** RECORDS PROVIDED follows **

Definition print_numbers (held seeding downloading quarantined disk_used disk_limit disk_committed
    sent_total recv_total peers rss : Z) : Printed :=
  say ("  torrents: " +:+ pretty held +:+ " held, " +:+ pretty seeding +:+ " seeding, " +:+
       pretty downloading +:+ " downloading") ++
  (if 0 <? quarantined then
     say ("  quarantined: " +:+ pretty quarantined +:+ " broken-swarm torrent" +:+ plural quarantined +:+
          " (removed, re-probed after cooldown)")
   else []) ++
  (if 0 <? disk_limit then [disk_line disk_used disk_limit disk_committed]
   else say "  disk: statistics unavailable — will appear once startup completes") ++
  with_bytes2 sent_total recv_total (fun sent recv =>
    "  bandwidth since boot: sent " +:+ sent +:+ ", received " +:+ recv) ++
  say ("  active peers: " +:+ pretty peers) ++
  (if 0 <? rss then with_bytes rss (fun m => "  memory: " +:+ m +:+ " RSS") else []).

(** What the node is doing. *)
Definition print_state (v : RuntimeView) : Printed :=
  let base :=
    match rv_activity v with
    | Booting =>
        "starting up: resuming " +:+ pretty (rv_held_torrents v) +:+
        " held torrents (existing data being verified, seeding begins as checks complete)"
    | Scanning => "scanning the Academic Torrents catalog (fetch, scrape, evaluate)"
    | Seeding => "seeding normally"
    end in
  say (if 0 <? rv_checks_in_progress v then
         "  state: " +:+ base +:+ " — " +:+ pretty (rv_checks_in_progress v) +:+ " integrity check" +:+
         plural (rv_checks_in_progress v) +:+ " running"
       else "  state: " +:+ base).

Definition rates_line (what : string) (hour day : f64) : option string :=
  match human_bytes_per_sec hour, human_bytes_per_sec day with
  | Some h, Some d => Some ("  " +:+ what +:+ " rate: " +:+ h +:+ " past hour, " +:+ d +:+ " past day")
  | _, _ => None
  end.

Definition print_live (v : RuntimeView) : Printed :=
  let up := human_duration (secs (rv_uptime_seconds v)) in
  say (if rv_booting v then
         "runtime stats (live, booting for " +:+ up +:+
         " — full live counters once startup completes):"
       else "runtime stats (live, uptime " +:+ up +:+ "):") ++
  print_state v ++
  print_numbers (rv_held_torrents v) (rv_seeding_torrents v) (rv_downloading_torrents v)
    (rv_quarantined_torrents v) (rv_disk_used_bytes v) (rv_disk_limit_bytes v)
    (rv_disk_committed_bytes v) (rv_total_bytes_uploaded v) (rv_total_bytes_downloaded v)
    (rv_active_peers v) (rv_process_rss_bytes v) ++
  if rv_booting v then []
  else [rates_line "upload" (rv_upload_bps_hour v) (rv_upload_bps_day v);
        rates_line "download" (rv_download_bps_hour v) (rv_download_bps_day v)].

(** [format_utc] is chrono's [%Y-%m-%d %H:%M:%S UTC]. *)
Definition print_snapshot (format_utc : instant -> string) (rs : RuntimeStats) : Printed :=
  match collected_at rs with
  | None => []
  | Some at_ =>
      say ("runtime stats (snapshot from " +:+ format_utc at_ +:+ ", uptime " +:+
           human_duration (uptime rs) +:+ "):") ++
      print_numbers (held_torrents rs) (seeding_torrents rs) (downloading_torrents rs)
        (quarantined_torrents rs) (disk_used_bytes rs) (disk_limit_bytes rs)
        (disk_committed_bytes rs) (total_bytes_uploaded rs) (total_bytes_downloaded rs)
        (active_peers rs) (stat_rss_bytes rs)
  end.

(** ** The held torrents *)

Definition torrent_lines (title info_hash status_text : string) (present size : Z) (verb : string)
    (seeders : Z) : Printed :=
  say (sanitize_title title) ++
  say ("  link:        https://academictorrents.com/details/" +:+ info_hash) ++
  say ("  status:      " +:+ status_text) ++
  with_bytes2 present size (fun a b =>
    "  space:       " +:+ a +:+ " " +:+ verb +:+ " (torrent is " +:+ b +:+ ")") ++
  say ("  last scrape: " +:+ pretty seeders +:+ " seeders").

Definition NOTHING_HELD : string := "keep-at is not holding any torrents".

Definition live_torrent (t : HeldTorrentView) : Printed :=
  torrent_lines (hv_title t) (hv_info_hash t)
    (if hv_finished t then "seeding"
     else if hv_verifying t then "verifying (integrity check)" else "downloading")
    (Z.min (hv_progress_bytes t) (hv_size_bytes t)) (hv_size_bytes t) "present" (hv_last_known_seeders t).

(** [cmd_hosted] on the daemon's answer. *)
Definition print_held (v : HeldView) : Printed :=
  match held_list v with
  | [] => say NOTHING_HELD
  | held =>
      (if held_booting v then
         say ("starting up: resuming " +:+ pretty (Z.of_nat (length held)) +:+
              " held torrents (integrity checks run before each one seeds)")
       else []) ++
      concat (live_torrent <$> held)
  end.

** End of RECORDS PROVIDED **

[ACTIVITY]: Write out exactly the lines between the start of the entries and the line containing "(if 0 <? quarantined then", including that line and the first one.

[OUTPUT BELOW]:
Definition print_numbers (held seeding downloading quarantined disk_used disk_limit disk_committed
    sent_total recv_total peers rss : Z) : Printed :=
  say ("  torrents: " +:+ pretty held +:+ " held, " +:+ pretty seeding +:+ " seeding, " +:+
       pretty downloading +:+ " downloading") ++
  (if 0 <? quarantined then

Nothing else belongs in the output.